▶ _What is needed_:
Your answer is the lines below, exactly, from the one that contains "pose proof (available_le" through the one that contains "length l) as Hav.", both included.

-=-=-

Lemma run_Permutation (cs1 cs2 : list (nat * Response)) :
  (∀ i, i ∈ cs1.*1 → i < n) → NoDup cs1.*1 → cs1 ≡ₚ cs2 →
  run deps hookIsFunction cs1 = run deps hookIsFunction cs2.
Proof.
  intros Hr1 Hnd1 Hperm.
  assert (∀ i, i ∈ cs2.*1 → i < n) as Hr2.
  { intros i Hi. apply Hr1. by rewrite Hperm. }
  assert (NoDup cs2.*1) as Hnd2 by (by rewrite <-Hperm).
  rewrite (run_spec cs1 Hr1 Hnd1), (run_spec cs2 Hr2 Hnd2).
  by rewrite (slotsAfter_Permutation cs1 cs2 Hr1 Hnd1 Hperm).
Qed.

End Async.

End LoaderFacts.

Module LoaderSpec.
Import Loader LoaderFacts Examples.

(** C3: under the asynchronous strategy, whatever the order in which the
    requests complete (each at most once), every completion has stored
    its text at the index of its request; [loadedIndex] is the first
    index whose slot is still [undefined]; the log holds the scripts of
    the slots below it in index order; the completion hook is in the log
    only when [loadedIndex] has reached the end of the list, and then as
    its last entry; the same completions in any other order lead to the
    same state; and once every request has completed the log is the one
    of the dependency list written in index order. *)
Theorem async_loader_writes_in_index_order (deps : list Dep)
    (hookIsFunction : bool) (completions : list (nat * Response)) :
  NoDup completions.*1 →
  (∀ i, i ∈ completions.*1 → i < length deps) →
  let st := run deps hookIsFunction completions in
  (∀ i r, (i, r) ∈ completions →
          scriptTexts st !! i = Some (Stored (responseTextOrNull r)))
  ∧ loadedIndex st = available (scriptTexts st)
  ∧ log st = logUpTo deps hookIsFunction (scriptTexts st) (loadedIndex st)
  ∧ (SourceLoadHook ∈ log st → loadedIndex st = length deps)
  ∧ (∀ reordered,
       reordered ≡ₚ completions → run deps hookIsFunction reordered = st)
  ∧ (∀ responses,
       length responses = length deps →
       completions ≡ₚ imap (λ i r, (i, r)) responses →
       loadedIndex st = length deps
       ∧ log st
         = logUpTo deps hookIsFunction
             ((λ r, Stored (responseTextOrNull r)) <$> responses)
             (length deps)).
Proof.
  intros Hnd Hr st. unfold st. rewrite (run_spec deps _ _ Hr Hnd).
  cbn [scriptTexts loadedIndex log].
  pose proof (slotsAfter_length deps completions Hr) as Hlen.
  split_and!; [|done|done| | |].
  - intros i r Hin. by apply slotsAfter_stored.
  - unfold logUpTo. rewrite elem_of_app. intros [Hw|Hh].
    + exfalso. revert Hw. apply writesFrom_no_hook, not_elem_of_nil.
    + destruct (length deps <=? available (slotsAfter deps completions))
        eqn:Hle.
      * apply Nat.leb_le in Hle.
        pose proof (available_le (slotsAfter deps completions)). lia.
      * rewrite andb_false_r in Hh. by apply elem_of_nil in Hh.
  - intros reordered Hperm.
    rewrite <-(run_spec deps _ _ Hr Hnd). symmetry.
    by apply run_Permutation.
  - intros responses Hlr Hperm.
    assert (slotsAfter deps completions
            = (λ r, Stored (responseTextOrNull r)) <$> responses) as ->.
    { apply list_eq_same_length with (length deps);
        [by rewrite length_fmap|done|].
      intros i x y Hi Hx Hy.
      destruct (lookup_lt_is_Some_2 responses i) as [r Hri]; [lia|].
      rewrite list_lookup_fmap, Hri in Hy. injection Hy as <-.
      rewrite (slotsAfter_stored deps completions i r Hr Hnd) in Hx;
        [congruence|].
      rewrite Hperm. apply elem_of_lookup_imap. by exists i, r. }
    assert (∀ l : list Response,
              available ((λ r, Stored (responseTextOrNull r)) <$> l)
              = length l) as Hav.
    { induction l as [|r l IH]; [done|]. rewrite fmap_cons. simpl.
      by rewrite IH. }
    rewrite Hav, Hlr. done.
Qed.

Lemma async_loader_writes_in_index_order_witness :
  log (run threeDeps true completions201)
  = [ScriptInjected
       ("var a;" +:+ Js.nl +:+ "//# sourceURL=/js/a.js");
     ScriptInjected
       ("goog.loadModule(function(exports) {" +:+ Js.dq +:+ "use strict"
        +:+ Js.dq +:+ ";var b;" +:+ Js.nl +:+ ";return exports});" +:+ Js.nl
        +:+ "//# sourceURL=/js/b.js" +:+ Js.nl);
     ScriptInjected
       ("var c;" +:+ Js.nl +:+ "//# sourceURL=/js/c.js");
     SourceLoadHook].
Proof.
  destruct (async_loader_writes_in_index_order threeDeps true completions201)
    as (_ & _ & _ & _ & _ & Hall).
  - apply (bool_decide_unpack _). by vm_compute.
  - intros i Hi. simpl in Hi.
    repeat (apply elem_of_cons in Hi as [->|Hi]; [simpl; lia|]).
    by apply elem_of_nil in Hi.
  - destruct (Hall threeResponses) as [_ ->].
    + reflexivity.
    + unfold completions201, threeResponses. simpl.
      etrans; [apply Permutation_swap|]. apply perm_skip, Permutation_swap.
    + by vm_compute.
Defined.

End LoaderSpec.

Module WriterFacts.
Import ModuleDepsWriter.

(** Induction over a module tree, with the property at hand for every
    sub-module. *)
Lemma JsModule_tree_ind (P : JsModule → Prop) :
  (∀ n p d w subs, Forall P subs → P (mkJsModule n p d w subs)) →
  ∀ module, P module.
Proof.
  intros Hstep. fix IH 1. intros [n p d w subs]. apply Hstep.
  induction subs as [|sub subs IHsubs]; constructor; [apply IH|apply IHsubs].
Qed.

Section Writing.

Context (JSON_stringify : Json → string).
Context (path_dirname path_resolve : string → string).
Context (path_relative : string → string → string).
Context (runWrapper : string → Writer → JsModule → string).
Context {Err : Type}.
Context (writeFile : list Attempt → string → string → option Err).

Abbreviation content :=
  (_getDepFileContent JSON_stringify path_dirname path_resolve path_relative
     runWrapper).
Abbreviation create :=
  (_createDepFiles JSON_stringify path_dirname path_resolve path_relative
     runWrapper writeFile).
Abbreviation art :=
  (artifact JSON_stringify path_dirname path_resolve path_relative runWrapper).
Abbreviation serial := (writeSerial writeFile).

Lemma writeSerial_app (history : list Attempt) (a1 a2 : list Attempt) :
  serial history (a1 ++ a2)
  = match serial history a1 with
    | (h, Some err) => (h, Some err)
    | (h, None) => serial h a2
    end.
Proof.
  revert history. induction a1 as [|a a1 IH]; intros history; [done|].
  simpl. destruct (writeFile history a.2 a.1); [done|]. apply IH.
Qed.

(** The tree walk is the strict sequence over the modules in preorder. *)
Lemma _createDepFiles_serial (this : Writer) (module : JsModule)
    (history : list Attempt) :
  create this module history
  = serial history (art this <$> preorder module).
Proof.
  revert history.
  induction module as [n p d w subs IH] using JsModule_tree_ind.
  intros history.
  change (preorder (mkJsModule n p d w subs))
    with (mkJsModule n p d w subs :: flat_map preorder subs).
  rewrite fmap_cons.
  cbn [_createDepFiles writeSerial artifact fst snd subModules].
  destruct (writeFile history _ _) as [err|]; [done|].
  match goal with
  | |- _ _ ?h1 = writeSerial _ ?h2 _ => change h2 with h1; generalize h1
  end.
  clear history.
  induction IH as [|sub subs Hsub _ IHsubs]; intros history; [done|].
  simpl. rewrite fmap_app, writeSerial_app, <-Hsub.
  destruct (create this sub history) as [h [err|]]; [done|].
  apply IHsubs.
Qed.

(** A strict sequence attempts a head of the list; every attempt but the
    last succeeded, and the last one yields the result. *)
Lemma writeSerial_prefix (history artifacts : list Attempt) :
  ∃ k, k ≤ length artifacts
       ∧ (serial history artifacts).1 = history ++ take k artifacts
       ∧ (∀ i a, i < k → artifacts !! i = Some a →
                 writeFile (history ++ take i artifacts) a.2 a.1
                 = if decide (S i = k) then (serial history artifacts).2
                   else None)
       ∧ ((serial history artifacts).2 = None → k = length artifacts)
       ∧ (is_Some (serial history artifacts).2 → 0 < k).
Proof.
  revert history. induction artifacts as [|a rest IH]; intros history.
  - exists 0. simpl. split_and!; [done|by rewrite app_nil_r| |done|].
    + intros i a' Hi. lia.
    + by intros [e He].
  - simpl. destruct (writeFile history a.2 a.1) as [err|] eqn:Hw.
    + exists 1. cbn [fst snd]. split_and!; [simpl; lia|done| |done|lia].
      intros i a' Hi Ha. assert (i = 0) as -> by lia.
      injection Ha as <-. simpl. by rewrite app_nil_r.
    + destruct (IH (history ++ [a])) as (k & Hk & Hh & Hout & Hnone & Hsome).
      exists (S k). split_and!; [simpl; lia| | |intros ?; f_equal; auto|lia].
      * rewrite Hh. simpl. by rewrite <-app_assoc.
      * intros i a' Hi Ha. destruct i as [|i].
        -- injection Ha as <-. simpl. rewrite app_nil_r, Hw.
           case_decide as Hd; [|done].
           assert (k = 0) as -> by lia. symmetry.
           destruct (serial (history ++ [a]) rest).2 eqn:Hs; [|done].
           exfalso. assert (0 < 0); [|lia]. apply Hsome. by eexists.
        -- simpl in Ha. simpl. rewrite (cons_middle a history), app_assoc.
           rewrite (Hout i a') by (done || lia).
           repeat case_decide; (done || lia).
Qed.

End Writing.

End WriterFacts.

Module WriterSpec.
Import ModuleDepsWriter WriterFacts ReplaceFacts Examples.

Section Writing.

Context (JSON_stringify : Json → string).
Context (path_dirname path_resolve : string → string).
Context (path_relative : string → string → string).
Context (runWrapper : string → Writer → JsModule → string).
Context {Err : Type}.
Context (writeFile : list Attempt → string → string → option Err).
Context (parse : ModuleParser → Err + JsModule).
Context (save : string → SaveOutcome Err).

Abbreviation content :=
  (_getDepFileContent JSON_stringify path_dirname path_resolve path_relative
     runWrapper).
Abbreviation create :=
  (_createDepFiles JSON_stringify path_dirname path_resolve path_relative
     runWrapper writeFile).
Abbreviation art :=
  (artifact JSON_stringify path_dirname path_resolve path_relative runWrapper).
Abbreviation subst :=
  (substitute JSON_stringify path_dirname path_resolve path_relative).
(** * ChittyOS export validators: preflight.py and verify_bundle.py

    A shallow embedding of the two command-line validators under
    [scripts/] and the properties their specification states about them.

    The scripts are dynamically typed Python working on parsed YAML and
    JSON documents, printing a running commentary and returning booleans.
    The embedding keeps that shape:
    - parsed documents are values of [pyval] (dicts keep insertion order);
    - every function runs in [Py], a writer over the printed lines with
      an outcome that is a return value, an uncaught exception or a
      [sys.exit];
    - the file system, the environment and the YAML and JSON parsers are
      parameters of the development;
    - [csv.reader] is modelled by the state machine of CPython's [_csv]
      module for the default (excel) dialect. *)

From Stdlib Require Import String Ascii List ZArith NArith Bool Lia.
Import ListNotations.

Local Open Scope string_scope.
Local Open Scope list_scope.

#[local] Set Warnings "-register-all".

(* ================================================================== *)
(** * Python values *)

(** The values [yaml.safe_load] and [json.load] produce.  Numbers are
    restricted to integers and dict keys to strings; a dict is the list
    of its entries in insertion order, its keys pairwise distinct. *)
Inductive pyval : Type :=
| PNone
| PBool (b : bool)
| PInt (z : Z)
| PStr (s : string)
| PList (l : list pyval)
| PDict (d : list (string * pyval)).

-=-=-

▶ _Reply to the task_:
        pose proof (available_le (slotsAfter deps completions)). lia.
      * rewrite andb_false_r in Hh. by apply elem_of_nil in Hh.
  - intros reordered Hperm.
    rewrite <-(run_spec deps _ _ Hr Hnd). symmetry.
    by apply run_Permutation.
  - intros responses Hlr Hperm.
    assert (slotsAfter deps completions
            = (λ r, Stored (responseTextOrNull r)) <$> responses) as ->.
    { apply list_eq_same_length with (length deps);
        [by rewrite length_fmap|done|].
      intros i x y Hi Hx Hy.
      destruct (lookup_lt_is_Some_2 responses i) as [r Hri]; [lia|].
      rewrite list_lookup_fmap, Hri in Hy. injection Hy as <-.
      rewrite (slotsAfter_stored deps completions i r Hr Hnd) in Hx;
        [congruence|].
      rewrite Hperm. apply elem_of_lookup_imap. by exists i, r. }
    assert (∀ l : list Response,
              available ((λ r, Stored (responseTextOrNull r)) <$> l)
              = length l) as Hav.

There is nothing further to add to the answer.